General election 1935: Kincardine & Western Aberdeenshire Electorate 29,528
| Party |  | Candidate | Votes | % | ±% |
|---|---|---|---|---|---|
|  | Unionist | Malcolm Barclay-Harvey | 12,477 | 55.9 | −5.7 |
|  | Liberal | Arthur Irvine | 9,841 | 44.1 | +5.7 |
| Majority |  |  | 2,636 | 11.8 | −11.4 |
| Turnout |  |  | 22,318 | 75.6 | −5.0 |
|  | Unionist hold |  | Swing |  |  |

== Candidates ==
- Thirty-six-year-old Colin Thornton-Kemsley was chosen as the Unionist candidate to defend the seat. He was the Honorary Treasurer of Essex and Middlesex Provincial Area, National Union of Conservative and Unionist Associations. He was educated at Chigwell School, and Wadham College, Oxford. He was a party member in Epping constituency and had made a name for himself in Conservative Party circles as a Neville Chamberlain loyalist who was central to bringing about a censure of Winston Churchill by the Epping Conservative Association. He had no previous links with Scotland.
- The Liberal Party challenger was 30-year-old Arthur Irvine, who had fought this seat at the last election.

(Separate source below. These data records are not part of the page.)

(** [RemoveListener]: the first listener equal to [l] is cut out. *)
Fixpoint remove_first (l : Listener) (ls : list Listener) : list Listener :=
  match ls with
  | [] => []
  | x :: ls' => if Nat.eqb x l then ls' else x :: remove_first l ls'
  end.

Definition RemoveListener (t : TableData) (l : Listener) : TableData :=
  mkEngine (accessor t) (renderer t) (region t) (data t) (refreshRate t)
    (remove_first l (listeners t)).

(** [func (t *TableData) Peek() *model1.TableData] *)
Definition Peek (t : TableData) (σ : Store) : option (loc * Store) :=
  Clone (data t) σ.

(** [RowCount] and [Empty] read the current snapshot. *)
Definition EngineRowCount (t : TableData) (σ : Store) : option Z := RowCount σ (data t).
Definition EngineEmpty (t : TableData) (σ : Store) : option bool := TableEmpty σ (data t).

(** The three fan-outs: the listener slice is copied, then every listener is
    called in order. *)
Definition notifyNoData (t : TableData) (d : loc) : list Notification :=
  map (fun l => TableNoData l d) (listeners t).

Definition notifyDataChanged (t : TableData) (d : loc) : list Notification :=
  map (fun l => TableDataChanged l d) (listeners t).

Definition notifyLoadFailed (t : TableData) (err : RefreshError) : list Notification :=
  map (fun l => TableLoadFailed l err) (listeners t).

(** The loop of [Refresh] over the fetched objects: a row that fails to
    render is skipped, the others are added to the collection at [q]. *)
Fixpoint render_objects (ren : Renderer) (region : string) (hdr : Header)
    (q : loc) (objects : list Obj) (σ : Store) : Store :=
  match objects with
  | [] => σ
  | obj :: objects' =>
      let row := NewRow (length hdr) in
      match Render ren obj region row with
      | None => render_objects ren region hdr q objects' σ
      | Some row' =>
          let re := NewRowEvent EventAdd row' in
          render_objects ren region hdr q objects'
            (update_collection q (fun r => Add r re) σ)
      end
  end.

(** The result of a call: the returned error, the engine and the store after
    it, and the listener calls it made, in order. *)
Record Outcome := mkOutcome {
  returned : option RefreshError;
  engine : TableData;
  store : Store;
  notified : list Notification
}.

(** [func (t *TableData) Refresh(ctx context.Context) error]; [None] stands
    for a nil dereference, which a snapshot pointer of the engine never
    meets. *)
Definition Refresh (fetched : ListOutcome) (t : TableData) (σ : Store) : option Outcome :=
  match accessor t with
  | None => Some (mkOutcome (Some NoAccessor) t σ [])
  | Some _ =>
  match renderer t with
  | None => Some (mkOutcome (Some NoRenderer) t σ [])
  | Some ren =>
  match fetched with
  | ListErr err => Some (mkOutcome (Some (ListFailed err)) t σ [])
  | ListOk objects =>
      (* newData := model1.NewTableData(); newData.SetHeader(header) *)
      let '(newData, σ1) := model1.NewTableData σ in
      let hdr := RenderHeader ren (region t) in
      let σ2 := SetHeader newData hdr σ1 in
      (* rowEvents := model1.NewRowEvents(len(objects)); the loop *)
      let '(rowEvents, σ3) :=
        alloc_collection (NewRowEvents (Z.of_nat (length objects))) σ2 in
      let σ4 := render_objects ren (region t) hdr rowEvents objects σ3 in
      (* oldEmpty := t.data.Empty(); t.data = newData *)
      oldEmpty ← TableEmpty σ4 (data t);
      let t' := mkEngine (accessor t) (renderer t) (region t) newData
                  (refreshRate t) (listeners t) in
      rows ← collections σ4 !! rowEvents;
      Some (mkOutcome None t' σ4
              (if Empty rows && negb oldEmpty
               then notifyNoData t' newData
               else notifyDataChanged t' newData))
  end end end.

(** What the [select] of [watchLoop] received. *)
Inductive LoopEvent :=
| Done                              (* <-ctx.Done() *)
| Tick (fetched : ListOutcome).     (* <-ticker.C, and what the fetch returned *)

(** [func (t *TableData) watchLoop(ctx context.Context)], over the events its
    [select] receives; when the events run out the loop is still waiting. *)
Fixpoint watchLoop (evs : list LoopEvent) (t : TableData) (σ : Store)
  : option (TableData * Store * list Notification) :=
  match evs with
  | [] => Some (t, σ, [])
  | Done :: _ => Some (t, σ, [])
  | Tick fetched :: evs' =>
      o ← Refresh fetched t σ;
      let failed :=
        match returned o with
        | Some err => notifyLoadFailed (engine o) err
        | None => []
        end in
      '(t', σ', later) ← watchLoop evs' (engine o) (store o);
      Some (t', σ', notified o ++ failed ++ later)
  end.

(** A run of direct [Refresh] calls, one per fetch outcome. *)
Fixpoint refreshes (fs : list ListOutcome) (t : TableData) (σ : Store)
  : option (TableData * Store * list Notification) :=
  match fs with
  | [] => Some (t, σ, [])
  | f :: fs' =>
      o ← Refresh f t σ;
      '(t', σ', later) ← refreshes fs' (engine o) (store o);
      Some (t', σ', notified o ++ later)
  end.

(** *** Watch and Stop

    A context is known by a number; [cancelFn] holds the context of the
    running watch, and cancelling a context records it.  The loop itself
    is [watchLoop]; [Watch] only starts it. *)
Record Watching := mkWatching {
  table : TableData;
  cancelFn : option nat;
  cancelled : list nat;
  contexts : nat                     (* the contexts made so far *)
}.

Record WatchOutcome := mkWatchOutcome {
  watch_returned : option RefreshError;
  watching : Watching;
  watch_store : Store;
  watch_notified : list Notification;
  loop_started : option nat          (* the context the loop runs under *)
}.

(** [func (t *TableData) Watch(ctx context.Context) error] *)
Definition Watch (fetched : ListOutcome) (w : Watching) (σ : Store) : option WatchOutcome :=
  let cancelled' :=
    match cancelFn w with
    | Some ctx => cancelled w ++ [ctx]
    | None => cancelled w
    end in
  let watchCtx := contexts w in
  o ← Refresh fetched (table w) σ;
  let w' := mkWatching (engine o) (Some watchCtx) cancelled' (S (contexts w)) in
  match returned o with
  | Some err =>
      Some (mkWatchOutcome (Some err) w' (store o)
              (notified o ++ notifyLoadFailed (engine o) err) None)
  | None =>
      Some (mkWatchOutcome None w' (store o) (notified o) (Some watchCtx))
  end.

(** [func (t *TableData) Stop()] *)
Definition Stop (w : Watching) : Watching :=
  match cancelFn w with
  | Some ctx => mkWatching (table w) None (cancelled w ++ [ctx]) (contexts w)
  | None => w
  end.

End Engine.

Arguments ListOutcome : clear implicits.
Arguments Renderer : clear implicits.
Arguments TableData : clear implicits.
Arguments Outcome : clear implicits.
Arguments LoopEvent : clear implicits.
Arguments Watching : clear implicits.
Arguments WatchOutcome : clear implicits.

End model.

(* ===================================================================== *)
(** * Package model: the component stack (stack.go)                      *)
(* ===================================================================== *)

Module stack.

(** A [Component] is known by its identity and has a name. *)
Record Component := mkComponent {
  comp_id : nat;
  comp_name : string
}.

(** The calls the stack makes: [Stop] on a component, and the three
    methods of a [StackListener], known by its identity. *)
Inductive StackEvent :=
| Stopped (c : Component)
| StackPushed (l : nat) (c : Component)
| StackPopped (l : nat) (old : Component) (new : option Component)
| StackTop (l : nat) (c : Component).

Record Stack := mkStack {
  components : list Component;
  listeners : list nat
}.

(** [func NewStack() *Stack] *)
Definition NewStack : Stack := mkStack [] [].

(** [Empty], [IsLast], [Top], [Peek] *)
Definition Empty (s : Stack) : bool := Z.of_nat (length (components s)) =? 0.
Definition IsLast (s : Stack) : bool := Z.of_nat (length (components s)) =? 1.
Definition Top (s : Stack) : option Component :=
  if Empty s then None else last (components s).
Definition Peek (s : Stack) : list Component := components s.

(** [func (s *Stack) AddListener(l StackListener)] *)
Definition AddListener (s : Stack) (l : nat) : Stack * list StackEvent :=
  let s' := mkStack (components s) (listeners s ++ [l]) in
  (s', if negb (Empty s') then
         match Top s' with
         | Some c => [StackTop l c]
         | None => []
         end
       else []).

(** [func (s *Stack) RemoveListener(l StackListener)] *)
Fixpoint find_listener (l : nat) (i : Z) (ls : list nat) : Z :=
  match ls with
  | [] => -1
  | x :: ls' => if Nat.eqb x l then i else find_listener l (i + 1) ls'
  end.

Definition RemoveListener (s : Stack) (l : nat) : Stack :=
  let victim := find_listener l 0 (listeners s) in
  if victim =? -1 then s
  else mkStack (components s)
         (take (Z.to_nat victim) (listeners s) ++ drop (Z.to_nat (victim + 1)) (listeners s)).

(** [func (s *Stack) Push(c Component)] *)
Definition Push (s : Stack) (c : Component) : Stack * list StackEvent :=
  let stop :=
    match Top s with
    | Some top => [Stopped top]
    | None => []
    end in
  (mkStack (components s ++ [c]) (listeners s),
   stop ++ concat (map (fun l => [StackPushed l c; StackTop l c]) (listeners s))).

(** [func (s *Stack) Pop() (Component, bool)] *)
Definition Pop (s : Stack) : (option Component * bool) * Stack * list StackEvent :=
  if Empty s then ((None, false), s, [])
  else
    match last (components s) with
    | None => ((None, false), s, [])
    | Some c =>
        let s' := mkStack (removelast (components s)) (listeners s) in
        let new := Top s' in
        ((Some c, true), s',
         Stopped c ::
         concat (map (fun l =>
                        StackPopped l c new ::
                        match new with
                        | Some n => [StackTop l n]
                        | None => []
                        end) (listeners s)))
    end.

Irvine was educated at Edinburgh Academy and Oriel College, Oxford, where he was president of the Oxford Union in 1932. He became a barrister in 1935, when he was called by Middle Temple, and became secretary to the Lord Chief Justice in 1935.

==Campaign==

According to the return of election expenses, the Unionists spent £835 10s 7d on their campaign and the Liberals £652 5s 8d.

== Result ==
Thornton-Kemsley held the seat with a further reduced majority.

1939 Kincardineshire and West Aberdeenshire by-election Electorate
| Party |  | Candidate | Votes | % | ±% |
|---|---|---|---|---|---|
|  | Unionist | Colin Thornton-Kemsley | 11,111 | 52.7 | −3.2 |
|  | Liberal | Arthur Irvine | 9,990 | 47.3 | +3.2 |
| Majority |  |  | 121 | 5.4 | −6.4 |
| Turnout |  |  | 21,101 | 71.4 | −4.2 |
|  | Unionist hold |  | Swing | -3.2 |  |

== Aftermath ==
In the 1945 general election, there was a further small swing to the Liberals but Thornton-Kemsley hung on again against a new Liberal challenger;

General election 1945 Electorate 30,901
| Party |  | Candidate | Votes | % | ±% |
|---|---|---|---|---|---|
|  | Unionist | Colin Thornton-Kemsley | 10,932 | 51.5 | −1.2 |
|  | Liberal | John Junor | 10,290 | 48.5 | +1.2 |
| Majority |  |  | 642 | 3.0 | −2.4 |
| Turnout |  |  | 21,222 | 68.7 | −2.7 |
|  | Unionist hold |  | Swing | -1.2 |  |

Irvine left the Liberal Party and joined the Labour Party, being defeated in 1945 at Twickenham. Junor became a well-known journalist, and after standing for the Liberals on a further two occasions he left the party and quickly gravitated towards the reactionary right wing of the Conservative Party.